Provided information —
(** The hosts [src/ddns-api/api.py] prepares from validated host names
    joined by commas are these names with the zone appended. *)
Lemma prepare_hosts_join (zone_env : string) (host : list string) :
  host <> [] -> Forall (fun h => Api.HostType h = true) host ->
  DdnsApi.prepare_hosts zone_env (DdnsApi.parse_arg (Some (Py.join "," host)))
  = List.map (fqdn_of (DdnsApi.ZONE zone_env)) host.
Proof.
  intros Hne Hh. unfold DdnsApi.prepare_hosts, DdnsApi.parse_arg.
  rewrite strip_none.
  2:{ eapply all_impl; [apply host_char_not_space|].
      apply all_join; [done|]. eapply Forall_impl; [exact Hh|].
      intros h Hv. simpl. eapply all_impl, HostType_chars, Hv.
      intros c Hc. by rewrite Hc. }
  change "," with (String COMMA EmptyString). rewrite split_join; [|done|].
  2:{ eapply Forall_impl; [exact Hh|]. intros h Hv. simpl.
      eapply all_impl, HostType_chars, Hv. apply host_char_not_comma. }
  clear Hne. induction Hh as [|h host Hv Hh IH]; [done|].
  simpl. rewrite (HostType_strip _ Hv), (HostType_truthy _ Hv). simpl.
  by rewrite (HostType_strip _ Hv), IH.
Qed.

Section DdnsFacts.

Variable zone_env : string.
Variable RECORD_TTL : string.
Variable gettempdir : string.
Variable ip_address : string -> bool.
Variable subprocess_exec : list string -> gmap string string -> Proc.

(** The handler of [src/ddns-api/api.py] on the routes of the two
    enumerations, when hosts are named and the value is accepted. *)
Lemma ddns_get_builds (request : DdnsApi.Request) (record_type : Api.RecordType)
    (method : Api.MethodType) (w : World) (value : string) :
  DdnsApi.prepare_hosts zone_env (DdnsApi.parse_arg (DdnsApi.arg_host request)) <> [] ->
  DdnsApi.prepare_value ip_address request (Api.RecordType_value record_type)
    (Api.MethodType_value method) (DdnsApi.parse_arg (DdnsApi.arg_value request))
    = inl value ->
  builds w
    (DdnsApi.get zone_env RECORD_TTL gettempdir ip_address subprocess_exec request
       (Api.RecordType_value record_type) (Api.MethodType_value method) w).2
    (DdnsApi.update_filename gettempdir)
    (unlines
       (transaction_lines "localhost" (DdnsApi.ZONE zone_env) RECORD_TTL
          (Api.RecordType_value record_type) (Api.is_update method) value
          (DdnsApi.prepare_hosts zone_env (DdnsApi.parse_arg (DdnsApi.arg_host request))))).
Proof.
  intros Hhosts Hvalue. unfold DdnsApi.get.
  assert (Ht : Py.strip Py.isspace (Py.upper (Api.RecordType_value record_type))
               = Api.RecordType_value record_type) by by destruct record_type.
  assert (Hm : Py.strip Py.isspace (Py.lower (Api.MethodType_value method))
               = Api.MethodType_value method) by by destruct method.
  rewrite Ht, Hm.
  assert (Ht' : (String.eqb (Api.RecordType_value record_type) "A"
                 || String.eqb (Api.RecordType_value record_type) "TXT") = true)
    by by destruct record_type.
  assert (Hm' : (String.eqb (Api.MethodType_value method) "update"
                 || String.eqb (Api.MethodType_value method) "delete") = true)
    by by destruct method.
  rewrite Ht', Hm'. cbn [negb].
  destruct (DdnsApi.prepare_hosts _ _) as [|h hosts] eqn:Hh; [done|].
  rewrite Hvalue, ddns_file_content.
  assert (Hu : String.eqb (Api.MethodType_value method) "update" = Api.is_update method)
    by by destruct method.
  rewrite Hu.
  destruct (subprocess_exec _ _) as [|rc out err]; cbn [snd].
  - split; [done|]. cbn [files runs]. by rewrite lookup_insert_eq.
  - destruct (negb (rc =? 0)); cbn [snd files runs]; (split; [done|]);
      by rewrite lookup_insert_eq.
Qed.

Exercise description —
Across the lines of the material above, tally those holding the word "isspace" and state the number by itself.

Answer section —
2